··· EXERCISE MATERIAL
(* ===== verification/Lifecycle.v ===== *)
(** * The life cycle of a cluster (theorems on rediscluster_controller.go)

    The state machine that [reconcileClusterLifecycle] implements, as a step
    relation on phases, and the refinement of the relation by the code; the
    phases a cluster does not leave; the order of the StatefulSet update and
    the scaling; and that a live resource is always looked at again. *)

From S2P Require Import Prelude Go Effects Client Sys Cluster Api Webhook Resources Workloads Sha256 Kube ApiServer RedisCtrl SentinelCtrl ClusterCtrl.

Local Open Scope Z_scope.

Section lifecycle.
Context {K : KubeTypes} {L : KubeLib}.

(** ** Observations *)

(** The calls to the cluster manager, in order. *)
Definition manager_calls (t : list (Effects.event KubeSig)) : list ClusterManager.method :=
  observe (λ e : Effects.event KubeSig, match ev_op e : kube_op with ManagerCall m => Some m | _ => None end) t.

Lemma manager_calls_app t1 t2 : manager_calls (t1 ++ t2) = manager_calls t1 ++ manager_calls t2.
Proof. apply observe_app. Qed.

(** A program that does not call the manager. *)
Definition no_manager {A} (p : prog KubeSig A) : Prop :=
  only (S := KubeSig) (λ o : kube_op, match o with ManagerCall _ => False | _ => True end) p.

Lemma no_manager_calls {A} (p : prog KubeSig A) t out : no_manager p → exec p t out → manager_calls t = [].
Proof.
  intros Hp He. specialize (Hp t out He). clear He. induction Hp as [|[o r] t Ho _ IH]; [done|].
  unfold manager_calls, observe. rewrite omap_cons_eq. simpl. by destruct o.
Qed.

(** Decomposes a program into its calls; those to the manager remain. *)
Ltac manager_tac :=
  unfold no_manager, manager, kcall;
  only_tac.

Lemma no_manager_allMasterPodsReady rc : no_manager (allMasterPodsReady rc).
Proof. unfold allMasterPodsReady, listClusterPods. manager_tac. Qed.

Lemma no_manager_allPodsReady rc : no_manager (allPodsReady rc).
Proof. unfold allPodsReady, allMasterPodsReady, listClusterPods. manager_tac. Qed.

(** ** The state machine *)

(** The addresses of the masters of the spec. *)
Definition spec_masters (rc : RedisCluster) : list string := clusterMasterAddr rc <$> seqZ 0 (masters rc).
······
- **WHAT TO DO**: Please copy out the records exactly as they appear.

- **FINISHED TASK**:
(* ===== verification/Lifecycle.v ===== *)
(** * The life cycle of a cluster (theorems on rediscluster_controller.go)

    The state machine that [reconcileClusterLifecycle] implements, as a step
    relation on phases, and the refinement of the relation by the code; the
    phases a cluster does not leave; the order of the StatefulSet update and
    the scaling; and that a live resource is always looked at again. *)

From S2P Require Import Prelude Go Effects Client Sys Cluster Api Webhook Resources Workloads Sha256 Kube ApiServer RedisCtrl SentinelCtrl ClusterCtrl.

Local Open Scope Z_scope.

Section lifecycle.
Context {K : KubeTypes} {L : KubeLib}.

(** ** Observations *)

(** The calls to the cluster manager, in order. *)
Definition manager_calls (t : list (Effects.event KubeSig)) : list ClusterManager.method :=
  observe (λ e : Effects.event KubeSig, match ev_op e : kube_op with ManagerCall m => Some m | _ => None end) t.

Lemma manager_calls_app t1 t2 : manager_calls (t1 ++ t2) = manager_calls t1 ++ manager_calls t2.
Proof. apply observe_app. Qed.

(** A program that does not call the manager. *)
Definition no_manager {A} (p : prog KubeSig A) : Prop :=
  only (S := KubeSig) (λ o : kube_op, match o with ManagerCall _ => False | _ => True end) p.

Lemma no_manager_calls {A} (p : prog KubeSig A) t out : no_manager p → exec p t out → manager_calls t = [].
Proof.
  intros Hp He. specialize (Hp t out He). clear He. induction Hp as [|[o r] t Ho _ IH]; [done|].
  unfold manager_calls, observe. rewrite omap_cons_eq. simpl. by destruct o.
Qed.

(** Decomposes a program into its calls; those to the manager remain. *)
Ltac manager_tac :=
  unfold no_manager, manager, kcall;
  only_tac.

Lemma no_manager_allMasterPodsReady rc : no_manager (allMasterPodsReady rc).
Proof. unfold allMasterPodsReady, listClusterPods. manager_tac. Qed.

Lemma no_manager_allPodsReady rc : no_manager (allPodsReady rc).
Proof. unfold allPodsReady, allMasterPodsReady, listClusterPods. manager_tac. Qed.

(** ** The state machine *)

(** The addresses of the masters of the spec. *)
Definition spec_masters (rc : RedisCluster) : list string := clusterMasterAddr rc <$> seqZ 0 (masters rc).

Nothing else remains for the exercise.